Diatribes of Jay

This blog has essays on public policy. It shuns ideology and applies facts, logic and math to social problems. It has a subject-matter index, a list of recent posts, and permalinks at the ends of posts. Comments are moderated and may take time to appear.

02 February 2013

Breaking the Nuclear Taboo: Another Risk of Iran Going Nuclear


Introduction
Why Did Bibi Look Worried?
Evidence of Israel’s Arsenal
The Fatal Attraction of Small Nukes
Small Nukes’ Terrible Logic
Conclusion

Introduction

In a previous post, I analyzed how the problem of Iran’s feared nuclear-weapons program resembles three-dimensional chess. The geopolitical ramifications alone are immensely complex. Unless sanctions can motivate Iran to reconsider, no simple solution seems apparent, let alone self-evident. (War is never a simple solution, although it may seem so before it starts.)

But I recently stumbled upon evidence of a new fourth dimension. The types of weapons that Iran may be developing, and that Israel already may have developed, might break the taboo on nuclear war that has kept the peace among major powers since 1945. In other words, Iran and Israel, acting out their enmity, might make the unthinkable thinkable for the first time since the dawn of the nuclear age.

I hasten to add that this essay is no more than informed speculation. I am an ex-physicist with (as readers of this blog know) no reason or proclivity to avoid staring straight at unvarnished truth. But I am also an outsider, with no more access to secret intelligence that one can get from reading the news and surfing the Web. So readers—especially those with access to more current and more accurate intelligence—must judge for themselves the logic of this analysis and the likelihood of it being correct.

Why Did Bibi Look Worried?

I begin where I myself started. In recent pictures, especially those with our President, Bibi Netanyahu looked genuinely worried. Why, I asked myself, should he be?

If Israel has a small nuclear arsenal, as everyone assumes, then doesn’t it have the power to annihilate Iran in retaliation for any conventional, let alone nuclear, attack? A former director of Mossad, Israel’s CIA, recently described Iran’s leaders as cold and calculating and amenable to deterrence.

That seems right. While wily and duplicitous, Iran’s rulers hardly seem prone to committing national suicide like the late bin Laden’s dupes.

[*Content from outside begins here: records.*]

(** Shutdown drives every digital output to its default level.  For a
    well-formed object table, [digital_out_shutdown] never fails; it writes
    the default level to the pin of each configured output, in order, drops
    the pending changes and the pwm state. *)
Theorem digital_out_shutdown_safe w l ds :
  typed_objs digital_out_s w l command_config_digital_out_t ds ->
  exists w', digital_out_shutdown w = Ok tt w' /\
    hw_trace w' = reverse ((fun d => HwOutWrite (do_pin d) (Z.land (do_flags d) DF_DEFAULT_ON)) <$> ds)
                  ++ hw_trace w /\
    Forall2 (fun i d => obj_at digital_out_s w' i = Some (digital_safe d))
      (typed_from 0 l command_config_digital_out_t) ds.
Proof.
  intros [Hok Hds]. unfold digital_out_shutdown. rewrite (foreach_oid_ok _ _ w l); [| |done].
  - destruct (run_each_objs (T := digital_out_s) _ digital_safe
      (fun d => HwOutWrite (do_pin d) (Z.land (do_flags d) DF_DEFAULT_ON)) (fun _ w => w)
      (fun i w0 d Hd => digital_body i w0 d Hd) (fun _ _ => conj eq_refl eq_refl) _ ds w
      (typed_nodup _ _ _) (typed_pos _ _) Hds) as (w' & E & H1 & H2 & _).
    exists w'. split_and!; [exact E|exact H2|exact H1].
  - intros i. unfold gpio_out_write, hw. frame_solve.
Qed.

(** A pwm output after shutdown. *)
Definition pwm_safe (s : pwm_out_s) : pwm_out_s := s <| po_mq ::= move_queue_clear |>.

Definition pwm_func_world (i : Z) (w : world) : world :=
  w <| timers := <[po_timer i := (tmr w (po_timer i)) <| func := Some FN_pwm_event |>]> (timers w) |>.

Lemma pwm_body i w d : obj_at pwm_out_s w i = Some d ->
  ((s ← get_obj pwm_out_s i;
    gpio_pwm_write (po_pin s) (po_default_value s) ;;
    mod_timer (po_timer i) (fun t => t <| func := Some FN_pwm_event |>) ;;
    mod_obj pwm_out_s i (fun s => s <| po_mq ::= move_queue_clear |>)) : M unit) w =
  Ok tt (put_obj i (pwm_safe d) (pwm_func_world i
    (w <| hw_trace ::= cons (HwPwmWrite (po_pin d) (po_default_value d)) |>))).
Proof. intros Hd. unfold gpio_pwm_write, hw, mod_timer. mrun. reflexivity. Qed.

Deterrence works. It worked for 44 years with the Soviet menace—something far more dangerous and fearsome than anything Iran could become, even given this whole century. Surely Bibi is smart enough to understand that.

So logic compels the conclusion that Bibi fears something more subtle than Iran going berserk and nuking Israel shortly after its first successful nuclear-weapons test. What might that be?

Evidence of Israel’s Arsenal

At first, I thought of something else unthinkable. What if Israel really has no nukes and is just bluffing, like Saddam Hussein?

But something called the “Vela Incident” quickly dispelled my doubts. In September 1979, an American spy satellite—designed for the specific purpose of detecting atmospheric nuclear tests—recorded what seemed like a small nuclear explosion under partial cloud cover off the coast of Antarctica.

The news leaked about a month later. Our government quickly convened an expert panel. Just as quickly, the panel announced that a nuclear blast was not proven and probably not real. The satellite’s electronic report, it wrote, was more likely the erroneous result of a micrometeorite strike on a single sensor.

Evidence for that theory was ambiguous. The panel concluded that only a single sensor had reported the unique dual-flash signature of a nuclear explosion. But there was evidence that two sensors had made near-simultaneous reports, albeit with different strength—a result consistent with the satellite’s age and condition. Although still operational, it had been working long past its conservative design life, just as our Mars rovers are doing today. The secondary summary of the report that I read (and link here) did not explain how a micrometeorite strike could mimic the dual-flash optical signature of a nuclear explosion.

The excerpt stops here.